Records from a data source:

· · · · ·

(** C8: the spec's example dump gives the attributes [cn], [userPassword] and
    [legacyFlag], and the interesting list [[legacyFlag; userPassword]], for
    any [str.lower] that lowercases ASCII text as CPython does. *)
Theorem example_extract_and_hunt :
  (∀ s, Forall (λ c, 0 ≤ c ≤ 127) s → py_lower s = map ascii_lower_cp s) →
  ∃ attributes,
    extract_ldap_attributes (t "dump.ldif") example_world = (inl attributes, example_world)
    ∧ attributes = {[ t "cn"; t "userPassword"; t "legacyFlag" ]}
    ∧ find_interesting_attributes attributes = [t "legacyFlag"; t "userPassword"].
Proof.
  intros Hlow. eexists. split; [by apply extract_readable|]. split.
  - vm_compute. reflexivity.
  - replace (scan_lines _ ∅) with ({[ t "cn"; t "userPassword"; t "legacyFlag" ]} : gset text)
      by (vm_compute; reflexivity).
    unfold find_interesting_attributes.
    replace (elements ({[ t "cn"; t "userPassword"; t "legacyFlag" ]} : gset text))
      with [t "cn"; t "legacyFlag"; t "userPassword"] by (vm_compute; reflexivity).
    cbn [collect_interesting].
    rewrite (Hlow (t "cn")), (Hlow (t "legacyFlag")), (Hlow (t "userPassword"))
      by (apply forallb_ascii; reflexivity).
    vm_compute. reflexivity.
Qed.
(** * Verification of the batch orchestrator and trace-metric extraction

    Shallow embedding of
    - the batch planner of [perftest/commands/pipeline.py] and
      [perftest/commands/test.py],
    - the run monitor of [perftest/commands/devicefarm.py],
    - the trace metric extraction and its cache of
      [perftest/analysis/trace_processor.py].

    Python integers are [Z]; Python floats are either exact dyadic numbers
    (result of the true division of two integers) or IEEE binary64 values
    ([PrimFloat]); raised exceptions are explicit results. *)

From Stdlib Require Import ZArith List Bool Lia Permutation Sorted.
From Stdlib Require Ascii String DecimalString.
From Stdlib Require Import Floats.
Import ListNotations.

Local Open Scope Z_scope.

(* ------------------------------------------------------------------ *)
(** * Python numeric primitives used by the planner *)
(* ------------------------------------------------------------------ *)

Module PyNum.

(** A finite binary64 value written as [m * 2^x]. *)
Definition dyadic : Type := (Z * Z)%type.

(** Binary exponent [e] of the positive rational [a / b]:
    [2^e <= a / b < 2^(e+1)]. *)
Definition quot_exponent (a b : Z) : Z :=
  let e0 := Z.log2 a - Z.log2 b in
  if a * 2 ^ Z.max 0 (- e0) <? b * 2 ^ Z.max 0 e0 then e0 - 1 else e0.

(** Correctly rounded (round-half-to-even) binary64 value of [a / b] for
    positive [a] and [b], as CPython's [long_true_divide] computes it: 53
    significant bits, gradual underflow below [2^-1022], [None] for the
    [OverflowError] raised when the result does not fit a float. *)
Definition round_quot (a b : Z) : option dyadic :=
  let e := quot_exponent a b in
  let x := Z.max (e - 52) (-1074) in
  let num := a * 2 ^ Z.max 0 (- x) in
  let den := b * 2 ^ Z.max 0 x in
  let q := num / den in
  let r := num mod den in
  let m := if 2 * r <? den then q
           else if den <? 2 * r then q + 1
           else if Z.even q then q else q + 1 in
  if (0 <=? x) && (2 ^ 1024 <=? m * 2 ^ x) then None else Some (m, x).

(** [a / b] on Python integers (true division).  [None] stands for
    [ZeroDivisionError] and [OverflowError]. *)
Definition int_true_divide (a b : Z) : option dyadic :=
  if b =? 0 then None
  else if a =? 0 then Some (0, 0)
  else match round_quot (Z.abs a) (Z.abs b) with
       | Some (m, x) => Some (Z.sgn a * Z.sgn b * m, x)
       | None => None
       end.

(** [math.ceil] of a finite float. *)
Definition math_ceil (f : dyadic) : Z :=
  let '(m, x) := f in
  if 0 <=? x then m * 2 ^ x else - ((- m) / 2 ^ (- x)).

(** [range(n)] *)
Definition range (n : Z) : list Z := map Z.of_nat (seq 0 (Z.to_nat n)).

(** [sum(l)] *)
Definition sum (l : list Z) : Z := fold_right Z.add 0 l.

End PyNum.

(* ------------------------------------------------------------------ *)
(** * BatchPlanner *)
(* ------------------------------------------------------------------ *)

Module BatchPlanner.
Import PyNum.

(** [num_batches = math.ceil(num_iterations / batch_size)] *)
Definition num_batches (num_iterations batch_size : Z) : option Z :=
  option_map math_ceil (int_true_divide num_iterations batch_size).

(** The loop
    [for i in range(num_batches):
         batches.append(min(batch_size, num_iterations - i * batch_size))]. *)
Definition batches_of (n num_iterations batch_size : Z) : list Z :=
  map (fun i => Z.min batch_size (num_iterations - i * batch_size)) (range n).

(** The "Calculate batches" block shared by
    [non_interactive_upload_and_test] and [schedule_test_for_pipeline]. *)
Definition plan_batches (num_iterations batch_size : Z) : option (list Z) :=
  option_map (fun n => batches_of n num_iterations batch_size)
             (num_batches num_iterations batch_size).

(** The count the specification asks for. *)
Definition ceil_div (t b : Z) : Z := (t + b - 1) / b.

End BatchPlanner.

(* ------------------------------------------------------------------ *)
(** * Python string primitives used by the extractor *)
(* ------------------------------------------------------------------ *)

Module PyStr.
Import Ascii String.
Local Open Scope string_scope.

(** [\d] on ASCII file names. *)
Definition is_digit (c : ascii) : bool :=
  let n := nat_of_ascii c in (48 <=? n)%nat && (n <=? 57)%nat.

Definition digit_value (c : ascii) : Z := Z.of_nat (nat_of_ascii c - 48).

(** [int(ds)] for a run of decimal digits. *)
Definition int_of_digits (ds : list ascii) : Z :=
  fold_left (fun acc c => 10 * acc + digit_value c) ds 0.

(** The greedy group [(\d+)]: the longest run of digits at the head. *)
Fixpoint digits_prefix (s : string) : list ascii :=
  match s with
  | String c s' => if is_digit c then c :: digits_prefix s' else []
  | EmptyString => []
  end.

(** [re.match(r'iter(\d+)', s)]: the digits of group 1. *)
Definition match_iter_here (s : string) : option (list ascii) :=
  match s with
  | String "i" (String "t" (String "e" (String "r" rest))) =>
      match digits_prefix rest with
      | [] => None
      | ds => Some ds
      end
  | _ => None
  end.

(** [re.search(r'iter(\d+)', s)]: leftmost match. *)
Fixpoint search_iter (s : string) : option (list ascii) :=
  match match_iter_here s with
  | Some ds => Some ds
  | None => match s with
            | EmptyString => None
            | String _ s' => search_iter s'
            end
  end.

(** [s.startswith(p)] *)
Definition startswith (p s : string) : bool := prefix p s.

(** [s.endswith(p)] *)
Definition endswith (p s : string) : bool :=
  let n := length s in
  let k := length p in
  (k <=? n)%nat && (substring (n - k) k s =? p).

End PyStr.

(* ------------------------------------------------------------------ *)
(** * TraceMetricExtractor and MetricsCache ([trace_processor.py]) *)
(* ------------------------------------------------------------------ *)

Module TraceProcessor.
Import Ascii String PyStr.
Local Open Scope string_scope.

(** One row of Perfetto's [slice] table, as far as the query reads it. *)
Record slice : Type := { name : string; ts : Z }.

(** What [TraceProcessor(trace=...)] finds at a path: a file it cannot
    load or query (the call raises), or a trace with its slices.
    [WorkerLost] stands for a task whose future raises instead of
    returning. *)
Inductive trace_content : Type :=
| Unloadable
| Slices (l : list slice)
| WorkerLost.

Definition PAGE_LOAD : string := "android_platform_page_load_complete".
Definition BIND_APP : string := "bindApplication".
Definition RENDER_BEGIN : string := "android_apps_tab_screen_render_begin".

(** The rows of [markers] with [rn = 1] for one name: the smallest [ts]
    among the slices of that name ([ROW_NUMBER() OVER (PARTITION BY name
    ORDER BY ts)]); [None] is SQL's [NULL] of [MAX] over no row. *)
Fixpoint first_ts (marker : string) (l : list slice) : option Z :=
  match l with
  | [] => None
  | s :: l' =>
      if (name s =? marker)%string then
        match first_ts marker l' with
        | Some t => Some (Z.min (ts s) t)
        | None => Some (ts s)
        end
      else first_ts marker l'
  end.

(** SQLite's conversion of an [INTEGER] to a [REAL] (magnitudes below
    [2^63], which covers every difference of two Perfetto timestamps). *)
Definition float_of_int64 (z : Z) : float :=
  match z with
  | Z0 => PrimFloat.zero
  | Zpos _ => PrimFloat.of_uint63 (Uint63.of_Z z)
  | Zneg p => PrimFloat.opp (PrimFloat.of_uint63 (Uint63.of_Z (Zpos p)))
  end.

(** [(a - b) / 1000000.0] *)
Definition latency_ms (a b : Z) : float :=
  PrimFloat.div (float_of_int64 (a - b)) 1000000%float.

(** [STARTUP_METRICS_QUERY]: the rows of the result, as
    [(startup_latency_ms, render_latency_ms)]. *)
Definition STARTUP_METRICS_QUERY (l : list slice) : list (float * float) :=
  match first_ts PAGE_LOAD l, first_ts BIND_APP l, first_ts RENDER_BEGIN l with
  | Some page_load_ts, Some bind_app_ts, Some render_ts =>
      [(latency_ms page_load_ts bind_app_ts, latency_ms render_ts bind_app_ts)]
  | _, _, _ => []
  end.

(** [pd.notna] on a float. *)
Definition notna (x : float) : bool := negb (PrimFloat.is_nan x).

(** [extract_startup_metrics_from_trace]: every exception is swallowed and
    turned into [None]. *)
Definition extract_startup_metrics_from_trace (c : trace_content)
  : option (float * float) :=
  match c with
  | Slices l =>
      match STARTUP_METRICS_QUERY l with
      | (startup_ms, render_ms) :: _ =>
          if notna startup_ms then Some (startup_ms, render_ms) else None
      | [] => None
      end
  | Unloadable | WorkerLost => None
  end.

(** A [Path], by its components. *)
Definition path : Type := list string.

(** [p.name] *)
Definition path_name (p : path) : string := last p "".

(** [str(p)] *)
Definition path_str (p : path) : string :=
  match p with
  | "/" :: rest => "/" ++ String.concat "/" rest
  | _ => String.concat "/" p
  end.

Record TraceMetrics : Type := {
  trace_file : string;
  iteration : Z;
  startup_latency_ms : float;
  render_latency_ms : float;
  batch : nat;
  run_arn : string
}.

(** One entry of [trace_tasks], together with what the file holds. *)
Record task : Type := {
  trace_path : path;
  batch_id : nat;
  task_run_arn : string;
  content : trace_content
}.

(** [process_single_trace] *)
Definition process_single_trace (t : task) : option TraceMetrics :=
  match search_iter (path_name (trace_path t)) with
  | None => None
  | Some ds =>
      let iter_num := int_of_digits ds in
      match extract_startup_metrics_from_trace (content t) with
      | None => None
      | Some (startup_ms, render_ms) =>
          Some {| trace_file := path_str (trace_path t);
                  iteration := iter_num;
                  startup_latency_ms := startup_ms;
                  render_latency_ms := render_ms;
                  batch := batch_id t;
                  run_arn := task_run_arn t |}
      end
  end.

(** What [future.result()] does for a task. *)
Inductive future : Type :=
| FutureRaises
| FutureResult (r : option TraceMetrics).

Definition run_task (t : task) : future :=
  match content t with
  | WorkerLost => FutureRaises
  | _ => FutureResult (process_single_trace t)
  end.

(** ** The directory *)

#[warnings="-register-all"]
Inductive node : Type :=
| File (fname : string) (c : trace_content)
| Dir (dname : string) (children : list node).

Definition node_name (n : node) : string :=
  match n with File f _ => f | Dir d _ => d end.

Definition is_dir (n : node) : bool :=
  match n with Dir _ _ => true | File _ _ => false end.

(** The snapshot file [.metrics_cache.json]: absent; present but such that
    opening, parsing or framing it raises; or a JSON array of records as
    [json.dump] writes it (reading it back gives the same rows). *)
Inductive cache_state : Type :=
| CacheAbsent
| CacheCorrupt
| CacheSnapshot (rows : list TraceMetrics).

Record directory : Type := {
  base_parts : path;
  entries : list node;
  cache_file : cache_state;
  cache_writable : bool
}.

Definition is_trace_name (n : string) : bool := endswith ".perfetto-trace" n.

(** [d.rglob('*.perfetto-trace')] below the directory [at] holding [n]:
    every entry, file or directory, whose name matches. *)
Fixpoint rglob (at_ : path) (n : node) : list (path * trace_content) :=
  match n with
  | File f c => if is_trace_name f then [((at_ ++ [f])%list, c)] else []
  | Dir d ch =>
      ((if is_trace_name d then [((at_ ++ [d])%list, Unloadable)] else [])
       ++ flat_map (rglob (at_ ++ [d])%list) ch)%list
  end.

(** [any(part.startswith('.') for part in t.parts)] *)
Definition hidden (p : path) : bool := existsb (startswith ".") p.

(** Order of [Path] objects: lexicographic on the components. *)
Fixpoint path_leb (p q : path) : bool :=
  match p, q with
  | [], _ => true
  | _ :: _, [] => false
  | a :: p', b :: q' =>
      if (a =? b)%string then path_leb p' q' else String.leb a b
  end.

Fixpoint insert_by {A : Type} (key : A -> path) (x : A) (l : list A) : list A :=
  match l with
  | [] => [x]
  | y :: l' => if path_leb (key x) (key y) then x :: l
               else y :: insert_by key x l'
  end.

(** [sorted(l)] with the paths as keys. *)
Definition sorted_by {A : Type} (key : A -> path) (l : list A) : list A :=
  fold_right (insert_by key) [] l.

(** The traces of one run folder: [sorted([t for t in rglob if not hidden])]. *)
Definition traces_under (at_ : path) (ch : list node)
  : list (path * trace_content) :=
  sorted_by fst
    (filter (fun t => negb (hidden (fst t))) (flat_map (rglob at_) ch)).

· · · · ·

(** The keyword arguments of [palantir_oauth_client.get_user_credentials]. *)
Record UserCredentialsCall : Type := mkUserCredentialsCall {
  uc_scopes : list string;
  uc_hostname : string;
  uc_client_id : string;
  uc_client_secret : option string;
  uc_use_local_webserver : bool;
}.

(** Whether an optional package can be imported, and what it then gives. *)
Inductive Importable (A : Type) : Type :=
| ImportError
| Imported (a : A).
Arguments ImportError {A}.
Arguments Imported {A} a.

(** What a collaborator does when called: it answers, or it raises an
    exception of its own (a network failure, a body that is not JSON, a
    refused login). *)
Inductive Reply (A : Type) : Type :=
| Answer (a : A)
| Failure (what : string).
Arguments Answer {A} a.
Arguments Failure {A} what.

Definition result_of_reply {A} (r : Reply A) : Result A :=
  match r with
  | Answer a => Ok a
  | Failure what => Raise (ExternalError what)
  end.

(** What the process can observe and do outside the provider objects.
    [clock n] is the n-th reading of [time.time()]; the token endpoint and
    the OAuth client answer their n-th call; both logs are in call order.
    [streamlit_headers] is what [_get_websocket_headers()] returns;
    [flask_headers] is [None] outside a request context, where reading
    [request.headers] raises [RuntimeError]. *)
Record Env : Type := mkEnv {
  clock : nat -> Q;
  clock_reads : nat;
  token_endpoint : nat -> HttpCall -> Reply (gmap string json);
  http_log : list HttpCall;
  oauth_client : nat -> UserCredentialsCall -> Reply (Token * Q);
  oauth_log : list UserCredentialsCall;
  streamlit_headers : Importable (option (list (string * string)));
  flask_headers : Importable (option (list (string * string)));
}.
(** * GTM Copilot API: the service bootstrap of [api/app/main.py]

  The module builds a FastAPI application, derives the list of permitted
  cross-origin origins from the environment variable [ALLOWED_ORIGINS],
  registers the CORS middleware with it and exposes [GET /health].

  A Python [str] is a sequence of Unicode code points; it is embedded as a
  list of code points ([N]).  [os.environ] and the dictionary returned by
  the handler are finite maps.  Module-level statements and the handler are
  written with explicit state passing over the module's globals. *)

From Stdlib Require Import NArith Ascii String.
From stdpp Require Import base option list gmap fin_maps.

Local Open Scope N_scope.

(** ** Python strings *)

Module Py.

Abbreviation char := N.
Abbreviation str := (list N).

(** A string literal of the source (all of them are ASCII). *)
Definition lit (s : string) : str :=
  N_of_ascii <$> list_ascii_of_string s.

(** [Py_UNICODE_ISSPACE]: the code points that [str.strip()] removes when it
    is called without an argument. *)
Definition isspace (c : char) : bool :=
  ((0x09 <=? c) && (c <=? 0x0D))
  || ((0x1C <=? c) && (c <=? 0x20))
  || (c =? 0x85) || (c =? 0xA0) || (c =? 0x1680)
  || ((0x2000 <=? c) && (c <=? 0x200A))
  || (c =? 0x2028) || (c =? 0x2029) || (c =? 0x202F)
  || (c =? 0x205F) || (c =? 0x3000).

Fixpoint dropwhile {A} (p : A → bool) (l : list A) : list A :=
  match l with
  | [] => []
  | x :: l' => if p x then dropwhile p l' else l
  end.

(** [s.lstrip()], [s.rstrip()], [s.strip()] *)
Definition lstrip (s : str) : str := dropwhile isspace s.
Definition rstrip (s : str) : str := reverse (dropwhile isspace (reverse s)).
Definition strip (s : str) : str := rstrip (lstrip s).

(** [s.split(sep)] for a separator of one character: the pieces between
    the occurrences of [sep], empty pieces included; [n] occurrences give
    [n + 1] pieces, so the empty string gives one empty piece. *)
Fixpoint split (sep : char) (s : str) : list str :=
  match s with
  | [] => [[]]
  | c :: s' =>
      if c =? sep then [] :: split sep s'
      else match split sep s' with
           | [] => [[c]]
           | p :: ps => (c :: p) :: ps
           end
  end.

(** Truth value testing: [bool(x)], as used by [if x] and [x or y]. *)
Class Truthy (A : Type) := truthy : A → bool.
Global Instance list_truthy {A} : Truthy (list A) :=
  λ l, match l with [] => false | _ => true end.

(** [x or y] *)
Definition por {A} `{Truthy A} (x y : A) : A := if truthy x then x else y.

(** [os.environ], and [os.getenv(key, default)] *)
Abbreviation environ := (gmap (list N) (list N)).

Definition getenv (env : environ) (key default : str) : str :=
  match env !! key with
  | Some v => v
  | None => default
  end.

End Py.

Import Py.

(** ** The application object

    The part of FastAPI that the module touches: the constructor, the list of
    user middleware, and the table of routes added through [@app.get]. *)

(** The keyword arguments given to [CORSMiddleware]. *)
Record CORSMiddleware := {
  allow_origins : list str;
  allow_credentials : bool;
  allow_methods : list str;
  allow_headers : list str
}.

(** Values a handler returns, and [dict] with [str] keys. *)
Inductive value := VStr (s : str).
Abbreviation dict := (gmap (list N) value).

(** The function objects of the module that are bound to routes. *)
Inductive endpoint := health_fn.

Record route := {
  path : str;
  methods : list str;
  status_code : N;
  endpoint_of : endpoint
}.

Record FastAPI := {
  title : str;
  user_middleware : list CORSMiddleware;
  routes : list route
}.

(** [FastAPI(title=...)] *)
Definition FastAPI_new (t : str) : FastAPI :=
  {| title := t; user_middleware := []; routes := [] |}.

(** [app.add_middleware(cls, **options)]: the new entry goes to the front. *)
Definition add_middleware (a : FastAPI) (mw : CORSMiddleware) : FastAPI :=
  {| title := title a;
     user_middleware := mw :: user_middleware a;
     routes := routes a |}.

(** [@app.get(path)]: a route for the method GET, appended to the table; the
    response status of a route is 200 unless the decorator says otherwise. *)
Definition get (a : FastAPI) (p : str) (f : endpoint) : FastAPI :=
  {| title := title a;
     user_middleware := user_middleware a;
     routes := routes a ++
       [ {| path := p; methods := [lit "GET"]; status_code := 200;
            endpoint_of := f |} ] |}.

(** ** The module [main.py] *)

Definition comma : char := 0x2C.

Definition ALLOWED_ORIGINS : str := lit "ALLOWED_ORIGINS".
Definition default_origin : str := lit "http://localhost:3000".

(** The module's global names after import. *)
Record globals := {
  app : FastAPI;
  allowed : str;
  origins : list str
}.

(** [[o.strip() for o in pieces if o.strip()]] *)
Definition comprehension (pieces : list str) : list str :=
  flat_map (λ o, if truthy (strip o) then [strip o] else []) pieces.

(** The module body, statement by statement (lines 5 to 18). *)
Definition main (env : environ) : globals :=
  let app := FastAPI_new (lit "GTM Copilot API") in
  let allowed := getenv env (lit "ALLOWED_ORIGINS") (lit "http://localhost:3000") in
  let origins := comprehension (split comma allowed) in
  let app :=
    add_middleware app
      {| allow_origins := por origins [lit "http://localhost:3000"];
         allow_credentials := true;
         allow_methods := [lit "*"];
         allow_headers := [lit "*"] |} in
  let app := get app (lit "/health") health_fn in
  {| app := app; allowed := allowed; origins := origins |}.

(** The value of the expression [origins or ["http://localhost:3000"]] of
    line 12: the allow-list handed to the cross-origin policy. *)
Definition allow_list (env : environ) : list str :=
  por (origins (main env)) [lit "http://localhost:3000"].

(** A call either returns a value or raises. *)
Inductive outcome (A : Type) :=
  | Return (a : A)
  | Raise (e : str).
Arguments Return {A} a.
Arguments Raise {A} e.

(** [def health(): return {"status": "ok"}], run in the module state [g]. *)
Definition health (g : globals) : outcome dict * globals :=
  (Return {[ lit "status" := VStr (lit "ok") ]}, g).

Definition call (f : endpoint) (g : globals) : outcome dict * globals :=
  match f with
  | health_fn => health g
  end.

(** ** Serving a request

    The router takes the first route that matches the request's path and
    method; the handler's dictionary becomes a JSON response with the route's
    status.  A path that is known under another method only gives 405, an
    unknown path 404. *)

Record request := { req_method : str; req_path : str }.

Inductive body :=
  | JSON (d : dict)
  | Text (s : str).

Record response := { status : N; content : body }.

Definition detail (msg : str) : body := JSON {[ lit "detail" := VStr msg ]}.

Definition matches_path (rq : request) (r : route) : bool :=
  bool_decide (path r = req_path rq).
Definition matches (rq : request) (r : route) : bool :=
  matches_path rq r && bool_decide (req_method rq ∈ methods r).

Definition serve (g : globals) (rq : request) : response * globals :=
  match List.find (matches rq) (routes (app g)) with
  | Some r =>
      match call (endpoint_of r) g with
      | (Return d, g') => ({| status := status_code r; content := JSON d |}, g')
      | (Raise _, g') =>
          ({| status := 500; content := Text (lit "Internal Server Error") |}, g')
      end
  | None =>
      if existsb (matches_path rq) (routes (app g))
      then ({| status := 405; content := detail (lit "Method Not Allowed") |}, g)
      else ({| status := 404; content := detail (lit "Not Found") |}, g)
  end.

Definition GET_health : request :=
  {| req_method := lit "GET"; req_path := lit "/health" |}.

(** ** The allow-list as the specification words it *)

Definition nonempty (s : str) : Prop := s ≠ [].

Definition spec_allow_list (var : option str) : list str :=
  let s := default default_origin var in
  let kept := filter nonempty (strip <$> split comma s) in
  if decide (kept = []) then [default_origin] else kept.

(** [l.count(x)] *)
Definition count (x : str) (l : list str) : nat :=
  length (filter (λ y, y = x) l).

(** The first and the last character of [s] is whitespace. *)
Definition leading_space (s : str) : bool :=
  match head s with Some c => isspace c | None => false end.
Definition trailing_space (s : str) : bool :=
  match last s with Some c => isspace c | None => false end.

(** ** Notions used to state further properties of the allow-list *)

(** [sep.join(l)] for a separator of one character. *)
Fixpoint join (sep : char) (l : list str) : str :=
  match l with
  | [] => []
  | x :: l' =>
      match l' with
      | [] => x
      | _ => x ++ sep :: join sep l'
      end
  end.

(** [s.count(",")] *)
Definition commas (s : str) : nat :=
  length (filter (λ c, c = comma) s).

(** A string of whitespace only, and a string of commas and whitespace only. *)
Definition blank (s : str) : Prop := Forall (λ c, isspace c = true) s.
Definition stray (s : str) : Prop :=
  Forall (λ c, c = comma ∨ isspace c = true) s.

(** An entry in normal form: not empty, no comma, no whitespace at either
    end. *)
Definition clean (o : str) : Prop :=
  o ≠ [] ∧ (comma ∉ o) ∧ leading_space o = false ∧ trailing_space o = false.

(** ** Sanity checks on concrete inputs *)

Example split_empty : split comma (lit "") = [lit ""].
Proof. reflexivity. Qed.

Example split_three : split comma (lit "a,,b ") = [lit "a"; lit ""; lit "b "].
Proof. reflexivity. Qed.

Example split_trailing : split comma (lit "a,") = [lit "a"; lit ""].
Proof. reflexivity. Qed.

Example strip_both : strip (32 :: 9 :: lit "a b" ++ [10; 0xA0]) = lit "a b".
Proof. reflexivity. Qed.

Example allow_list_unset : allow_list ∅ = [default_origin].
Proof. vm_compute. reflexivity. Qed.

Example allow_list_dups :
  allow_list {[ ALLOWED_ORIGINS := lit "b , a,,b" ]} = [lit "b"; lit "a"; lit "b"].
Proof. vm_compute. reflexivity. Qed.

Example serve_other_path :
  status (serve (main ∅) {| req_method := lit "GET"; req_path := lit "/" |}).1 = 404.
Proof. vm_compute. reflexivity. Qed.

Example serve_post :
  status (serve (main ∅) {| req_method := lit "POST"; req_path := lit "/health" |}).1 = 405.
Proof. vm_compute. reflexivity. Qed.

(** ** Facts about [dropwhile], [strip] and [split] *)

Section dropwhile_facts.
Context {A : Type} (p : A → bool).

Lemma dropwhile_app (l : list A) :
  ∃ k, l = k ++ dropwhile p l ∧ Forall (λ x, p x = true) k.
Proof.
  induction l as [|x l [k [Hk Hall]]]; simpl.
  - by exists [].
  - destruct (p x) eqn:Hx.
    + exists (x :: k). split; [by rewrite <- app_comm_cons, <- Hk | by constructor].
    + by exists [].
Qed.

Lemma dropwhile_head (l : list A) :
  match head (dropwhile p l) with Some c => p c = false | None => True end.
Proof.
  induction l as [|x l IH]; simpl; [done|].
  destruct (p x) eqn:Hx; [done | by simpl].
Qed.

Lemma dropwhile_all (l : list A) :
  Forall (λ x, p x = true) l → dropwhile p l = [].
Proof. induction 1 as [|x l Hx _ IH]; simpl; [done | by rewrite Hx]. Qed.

· · · · ·

__ABOUT THIS EXERCISE__
Output, from the data above, the lines from the line with "block shared by" to the line with "Definition endswith (p" exactly as they stand, both ends included and nothing else.

__TASK RESPONSE__
(** The "Calculate batches" block shared by
    [non_interactive_upload_and_test] and [schedule_test_for_pipeline]. *)
Definition plan_batches (num_iterations batch_size : Z) : option (list Z) :=
  option_map (fun n => batches_of n num_iterations batch_size)
             (num_batches num_iterations batch_size).

(** The count the specification asks for. *)
Definition ceil_div (t b : Z) : Z := (t + b - 1) / b.

End BatchPlanner.

(* ------------------------------------------------------------------ *)
(** * Python string primitives used by the extractor *)
(* ------------------------------------------------------------------ *)

Module PyStr.
Import Ascii String.
Local Open Scope string_scope.

(** [\d] on ASCII file names. *)
Definition is_digit (c : ascii) : bool :=
  let n := nat_of_ascii c in (48 <=? n)%nat && (n <=? 57)%nat.

Definition digit_value (c : ascii) : Z := Z.of_nat (nat_of_ascii c - 48).

(** [int(ds)] for a run of decimal digits. *)
Definition int_of_digits (ds : list ascii) : Z :=
  fold_left (fun acc c => 10 * acc + digit_value c) ds 0.

(** The greedy group [(\d+)]: the longest run of digits at the head. *)
Fixpoint digits_prefix (s : string) : list ascii :=
  match s with
  | String c s' => if is_digit c then c :: digits_prefix s' else []
  | EmptyString => []
  end.

(** [re.match(r'iter(\d+)', s)]: the digits of group 1. *)
Definition match_iter_here (s : string) : option (list ascii) :=
  match s with
  | String "i" (String "t" (String "e" (String "r" rest))) =>
      match digits_prefix rest with
      | [] => None
      | ds => Some ds
      end
  | _ => None
  end.

(** [re.search(r'iter(\d+)', s)]: leftmost match. *)
Fixpoint search_iter (s : string) : option (list ascii) :=
  match match_iter_here s with
  | Some ds => Some ds
  | None => match s with
            | EmptyString => None
            | String _ s' => search_iter s'
            end
  end.

(** [s.startswith(p)] *)
Definition startswith (p s : string) : bool := prefix p s.

(** [s.endswith(p)] *)
Definition endswith (p s : string) : bool :=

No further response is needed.